## Work instruction
Below are records; please set down exactly the lines from the first through the one containing "eexists _, _. split; [reflexivity|]. cbn.".

## Exercise data
(** X7. [AdvectionTDO::Mult] resets the wave speed before it evaluates
    the flux: on return [max_char_speed_] is the largest characteristic
    speed among the nodes of the current state, whatever it held before
    (and zero when there is no node), and [flux_] holds the Euler flux of
    every node. *)
Theorem Mult_max_char_speed (MFEM_DEBUG : bool) (GetNDofs GetNE : nat)
  (xmat : DenseMatrix) (a : t) :
  let n := num_equation_ a in
  let gamma := specific_heat_ratio_ a in
  let speed :=
    fun i => Euler.ComputeMaxCharSpeed (row xmat n i) (dim_ a) gamma in
  n = (dim_ a + 2)%nat ->
  length (state_ a) = n ->
  (forall i, (i < GetNDofs)%nat ->
     Euler.Physical (row xmat n i) (dim_ a) gamma) ->
  exists a' tr,
    Mult MFEM_DEBUG GetNDofs GetNE xmat a = Ok (a', tr)
    /\ (forall i, (i < GetNDofs)%nat -> speed i <= max_char_speed_ a')
    /\ (GetNDofs = 0%nat -> max_char_speed_ a' = 0)
    /\ ((0 < GetNDofs)%nat ->
        exists i, (i < GetNDofs)%nat /\ max_char_speed_ a' = speed i)
    /\ (forall i d k,
          (i < GetNDofs)%nat -> (d < dim_ a)%nat -> (k < n)%nat ->
          flux_ a' i d k
          = Euler.EulerFlux (row xmat n i) (dim_ a) gamma k d).
Proof.
  intros n gamma speed Hn Hl Hphys. unfold Mult.
  set (a0 := set_scratch (state_ a) (f_ a) 0 a).
  destruct (GetFlux_spec MFEM_DEBUG GetNDofs (dim_ a0) xmat (flux_ a0) a0
              Hn Hl Hphys)
    as (fl & b & -> & Hin & _ & Hle & Hub & Hatt & _).
  cbn [bind]. cbv beta iota zeta.
  eexists _, _. split; [reflexivity|]. cbn.
  split; [exact Hub|]. split; [|split; [|exact Hin]].
  - intros ->. destruct Hatt as [E|(i & Hi & _)]; [exact E|lia].
  - intros Hpos. destruct Hatt as [E|(i & Hi & E)].
    + exists 0%nat. split; [exact Hpos|].
      assert (H0 : speed 0%nat <= max_char_speed_ b)
        by exact (Hub 0%nat Hpos).
      assert (H1 : 0 <= speed 0%nat)
        by apply ComputeMaxCharSpeed_nonneg.
      change (max_char_speed_ a0) with 0 in E. lra.
    + exists i. split; [exact Hi|exact E].
Qed.

(** A run of X7: the stale speed 7 of [example] is discarded. *)
Lemma Mult_max_char_speed_witness :
  exists a' tr,
    Mult true 2 1 example_x example = Ok (a', tr)
    /\ exists i, (i < 2)%nat
         /\ max_char_speed_ a'
            = Euler.ComputeMaxCharSpeed (row example_x 3 i) 1 1.4.
Proof.
  destruct (Mult_max_char_speed true 2 1 example_x example
              eq_refl eq_refl example_x_physical)
    as (b & tr & H1 & _ & _ & H4 & _).
  exists b, tr. split; [exact H1|]. apply H4. lia.
Defined.

End AdvectionProperties.

(** ** The face term ([FaceIntegrator]) *)

Section FaceIntegratorFacts.

Import FaceIntegrator.
Local Open Scope R_scope.

(** [for (s = 0; s < dof; s++) { m(s, k) = op(m(s, k), v(s)); }] *)
Lemma column_loop (op : R -> R -> R) dof k (v : nat -> R) (m : DenseMatrix) :
  let m' := for_loop dof (fun s m => mset m s k (op (m s k) (v s))) m in
  (forall s, (s < dof)%nat -> m' s k = op (m s k) (v s))
  /\ (forall s' k', (k' <> k \/ (dof <= s')%nat) -> m' s' k' = m s' k').
Proof.
  cbv zeta.
  apply (for_loop_invariant (fun j t =>
    (forall s, (s < j)%nat -> t s k = op (m s k) (v s))
    /\ (forall s' k', (k' <> k \/ (j <= s')%nat) -> t s' k' = m s' k'))).
  - split; [intros; lia|reflexivity].
  - intros j t Hj (Hin & Hout). split.
    + intros s Hs. destruct (Nat.eq_dec s j) as [->|Hne].
      * rewrite mset_eq. f_equal. apply Hout. right. lia.
      * rewrite mset_neq by (left; lia). apply Hin. lia.
    + intros s' k' H. rewrite mset_neq.
      * apply Hout. destruct H; [left; assumption|right; lia].
      * destruct H; [right; congruence|left; lia].
Qed.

## Result below
(** X7. [AdvectionTDO::Mult] resets the wave speed before it evaluates
    the flux: on return [max_char_speed_] is the largest characteristic
    speed among the nodes of the current state, whatever it held before
    (and zero when there is no node), and [flux_] holds the Euler flux of
    every node. *)
Theorem Mult_max_char_speed (MFEM_DEBUG : bool) (GetNDofs GetNE : nat)
  (xmat : DenseMatrix) (a : t) :
  let n := num_equation_ a in
  let gamma := specific_heat_ratio_ a in
  let speed :=
    fun i => Euler.ComputeMaxCharSpeed (row xmat n i) (dim_ a) gamma in
  n = (dim_ a + 2)%nat ->
  length (state_ a) = n ->
  (forall i, (i < GetNDofs)%nat ->
     Euler.Physical (row xmat n i) (dim_ a) gamma) ->
  exists a' tr,
    Mult MFEM_DEBUG GetNDofs GetNE xmat a = Ok (a', tr)
    /\ (forall i, (i < GetNDofs)%nat -> speed i <= max_char_speed_ a')
    /\ (GetNDofs = 0%nat -> max_char_speed_ a' = 0)
    /\ ((0 < GetNDofs)%nat ->
        exists i, (i < GetNDofs)%nat /\ max_char_speed_ a' = speed i)
    /\ (forall i d k,
          (i < GetNDofs)%nat -> (d < dim_ a)%nat -> (k < n)%nat ->
          flux_ a' i d k
          = Euler.EulerFlux (row xmat n i) (dim_ a) gamma k d).
Proof.
  intros n gamma speed Hn Hl Hphys. unfold Mult.
  set (a0 := set_scratch (state_ a) (f_ a) 0 a).
  destruct (GetFlux_spec MFEM_DEBUG GetNDofs (dim_ a0) xmat (flux_ a0) a0
              Hn Hl Hphys)
    as (fl & b & -> & Hin & _ & Hle & Hub & Hatt & _).
  cbn [bind]. cbv beta iota zeta.
  eexists _, _. split; [reflexivity|]. cbn.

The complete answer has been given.